Problem to solve: Below are the records; locate each line with the word "code" and copy it.

Collected data:
----

(** * A two-phase digital-circuit simulation kernel

    Shallow embedding of [Nodes.h], [Nodes.cpp] and the example [main]:
    the arena [CircuitData], the terminals, the typed wires, the four
    example node kinds, the two evaluation phases and the example program.

    Conventions of the embedding.
    - [uint32_t] values ([nodeID_t], [edgeID_t], ROM words and the ROM
      position) are binary naturals [N]; every place where the C++ code
      narrows to 32 bits is written [to_uint32].
    - A [std::vector<std::shared_ptr<X>>] is a [list (option X)]: [None] is
      the null pointer.  Every object is created by one [make_shared] and
      stored in exactly one slot, so a pointer to an object is the index of
      its slot.
    - A call either returns ([Ok]), throws the one exception the code can
      throw ([Throw out_of_range], from [std::vector::at]), or runs into
      behaviour the C++ standard leaves undefined ([Undefined]).
    - [std::cout] is the list of the lines written so far. *)

From stdpp Require Import base option list.
From Stdlib Require Import NArith Lia.

Open Scope N_scope.

(** ** Machine integers *)

Definition uint32_t := N.
Definition to_uint32 (n : N) : uint32_t := n mod 2 ^ 32.

Definition nodeID_t := uint32_t.
Definition edgeID_t := uint32_t.

Definition nullNode_t : nodeID_t := to_uint32 0.
Definition nullEdge_t : edgeID_t := to_uint32 0.

(** ** Outcomes of a call *)

Inductive exn := out_of_range.

Inductive ub :=
| NullDeref      (* [*p] or [p->f] on a null [shared_ptr] *)
| BadCast        (* [static_pointer_cast] to a type the object does not have *)
| ArrayOOB       (* [std::array::operator[]] past the end *)
| DivByZero.     (* [% 0] *)

Inductive outcome (A : Type) :=
| Ok (a : A)
| Throw (e : exn)
| Undefined (u : ub).
Arguments Ok {A} a.
Arguments Throw {A} e.
Arguments Undefined {A} u.

(** ** Wires *)

Inductive data_t := T_bool | T_uint32.

Definition cpp_type (T : data_t) : Type :=
  match T with T_bool => bool | T_uint32 => uint32_t end.

(** Value initialisation [DATA_T{}]. *)
Definition value_init (T : data_t) : cpp_type T :=
  match T with T_bool => false | T_uint32 => 0 end.

Record WireNode (DATA_T : Type) := mkWireNode {
  m_value : DATA_T;
  m_in : nodeID_t;
  m_out : nodeID_t
}.
Arguments mkWireNode {DATA_T} _ _ _.
Arguments m_value {DATA_T} _.
Arguments m_in {DATA_T} _.
Arguments m_out {DATA_T} _.

(** The objects a [shared_ptr<Connection>] of the arena points to: the two
    instantiations of [WireNode] the node kinds use. *)
Inductive Connection :=
| Wire_bool (w : WireNode bool)
| Wire_uint32 (w : WireNode uint32_t).

Definition value_type (c : Connection) : data_t :=
  match c with Wire_bool _ => T_bool | Wire_uint32 _ => T_uint32 end.

(** [std::make_shared<WireNode<DATA_T>>()]: the default member
    initialisers [m_value{}], [m_in{nullNode_t}], [m_out{nullNode_t}]. *)
Definition make_shared_wire (T : data_t) : Connection :=
  match T with
  | T_bool => Wire_bool (mkWireNode (value_init T_bool) nullNode_t nullNode_t)
  | T_uint32 => Wire_uint32 (mkWireNode (value_init T_uint32) nullNode_t nullNode_t)
  end.

(** [std::static_pointer_cast<WireNode<DATA_T>>] followed by the
    dereference: unchecked in C++, undefined when the object is a wire of
    the other type. *)
Definition static_cast_wire (T : data_t) (c : Connection)
  : outcome (WireNode (cpp_type T)) :=
  match T return outcome (WireNode (cpp_type T)) with
  | T_bool => match c with Wire_bool w => Ok w | _ => Undefined BadCast end
  | T_uint32 => match c with Wire_uint32 w => Ok w | _ => Undefined BadCast end
  end.

Definition upcast_wire (T : data_t) : WireNode (cpp_type T) -> Connection :=
  match T return WireNode (cpp_type T) -> Connection with
  | T_bool => Wire_bool
  | T_uint32 => Wire_uint32
  end.

Definition wire_in (c : Connection) : nodeID_t :=
  match c with Wire_bool w => m_in w | Wire_uint32 w => m_in w end.
Definition wire_out (c : Connection) : nodeID_t :=
  match c with Wire_bool w => m_out w | Wire_uint32 w => m_out w end.
Definition set_wire_in (p : nodeID_t) (c : Connection) : Connection :=
  match c with
  | Wire_bool w => Wire_bool (mkWireNode (m_value w) p (m_out w))
  | Wire_uint32 w => Wire_uint32 (mkWireNode (m_value w) p (m_out w))
  end.
Definition set_wire_out (p : nodeID_t) (c : Connection) : Connection :=
  match c with
  | Wire_bool w => Wire_bool (mkWireNode (m_value w) (m_in w) p)
  | Wire_uint32 w => Wire_uint32 (mkWireNode (m_value w) (m_in w) p)
  end.

(** What [operator<<] writes for the value on a wire: a [uint32_t] in
    decimal, a [bool] as 1 or 0; one line of [cout] per value. *)
Definition shown (T : data_t) : cpp_type T -> N :=
  match T return cpp_type T -> N with
  | T_bool => fun b : bool => if b then 1 else 0
  | T_uint32 => fun n => n
  end.

(** ** Terminals *)

Record NodeTerminal := mkNodeTerminal {
  m_parentID : nodeID_t;
  m_id : edgeID_t
}.

(** The default member initialisers of [NodeTerminal]. *)
Definition NodeTerminal_init : NodeTerminal := mkNodeTerminal nullNode_t nullEdge_t.

Definition set_m_id (id : edgeID_t) (t : NodeTerminal) : NodeTerminal :=
  mkNodeTerminal (m_parentID t) id.
(** ** [format_and_send_status]: the lines of the message *)

(** The record stands for the keyword arguments, which
    [report_validator_status] fills key by key from the dict. *)
Definition message_lines (r : StatusRecord) : Res (list string) :=
  display_cluster_name <~ display_cluster_name_of (cluster_shorthand r) ;;
  identity_balance <~ format_balance (identity_balance_sol r) ;;
  vote_balance <~ format_balance (vote_account_balance_sol r) ;;
  epoch_credits_text <~ format_count (epoch_credits r) ;;
  missed_credits_text <~ format_count (missed_credits r) ;;
  Ok [
      "========================================================";
      ("**                     🔥  __" ++ display_cluster_name ++ " Status: " ++ validator_name r ++ "__  🔥**")%string;
      "========================================================";
      "**__Validator Info__  🔍**";
      ("**Identity:**   `" ++ identity_pubkey r ++ "`")%string;
      ("**Vote:**         `" ++ vote_account_pubkey r ++ "`")%string;
      ("**Version:**    `" ++ str_of_version (validator_version r) ++ "`")%string;
      ("**IP:**               `" ++ validator_ip r ++ "`")%string;
      "========================================================";
      "**__Account Balances__  💰**";
      ("**Identity Balance:**   `" ++ identity_balance ++ " ◎`")%string;
      ("**Vote Balance:**          `" ++ vote_balance ++ " ◎`")%string;
      "========================================================";
      "**__Stake Info__  🥩**";
      ("**Total Active:**           `" ++ format_float_2f true (total_active_stake_sol (stake_metrics r)) ++ " ◎`")%string;
      ("**Total Delegated:**    `" ++ format_float_2f true (total_delegated_stake_sol (stake_metrics r)) ++ " ◎`")%string;
      ("**Activating:**               `" ++ format_float_2f true (stake_activating_sol (stake_metrics r)) ++ " ◎`")%string;
      ("**Deactivating:**          `" ++ format_float_2f true (stake_deactivating_sol (stake_metrics r)) ++ " ◎`")%string;
      ("**Net Change:**            `" ++ format_float_2f true (net_stake_change_sol (stake_metrics r)) ++ " ◎`")%string;
      "========================================================";
      "**__Leader Info__  👑**";
      ("**Total Slots:**             `" ++ str_of_int (leader_slots_total (leader_slots r)) ++ " slots`")%string;
      ("**Completed:**             `" ++ str_of_int (leader_slots_completed (leader_slots r)) ++ " slots`")%string;
      ("**Upcoming:**               `" ++ str_of_int (leader_slots_upcoming (leader_slots r)) ++ " slots`")%string;
      ("**Skipped:**                   `" ++ str_of_int (leader_slots_skipped (leader_slots r)) ++ " slots`")%string;
      ("**Skip Rate:**                `" ++ format_float_2f false (leader_skip_rate (leader_slots r)) ++ "%`")%string;
      "========================================================";
      "**__Epoch Metrics__ ⌛️**";
      ("**Current Epoch:**      `" ++ str_of_int_or_na (current_epoch r) ++ "`")%string;
      ("**Completed %:**         `" ++ format_float_2f false (epoch_percent_complete r) ++ "%`")%string;
      ("**Time Left:**                `" ++ time_left_in_epoch r ++ "`")%string;
      "========================================================";
      "**__Vote Metrics__  📈**";
      ("**TVC Rank:**               `" ++ str_of_int_or_na (rank r) ++ "`")%string;
      ("**Epoch Credits:**      `" ++ epoch_credits_text ++ "`")%string;
      ("**Missed Credits:**    `" ++ missed_credits_text ++ "`")%string;
      "========================================================"
  ].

----

Reply:
      position) are binary naturals [N]; every place where the C++ code
    - A call either returns ([Ok]), throws the one exception the code can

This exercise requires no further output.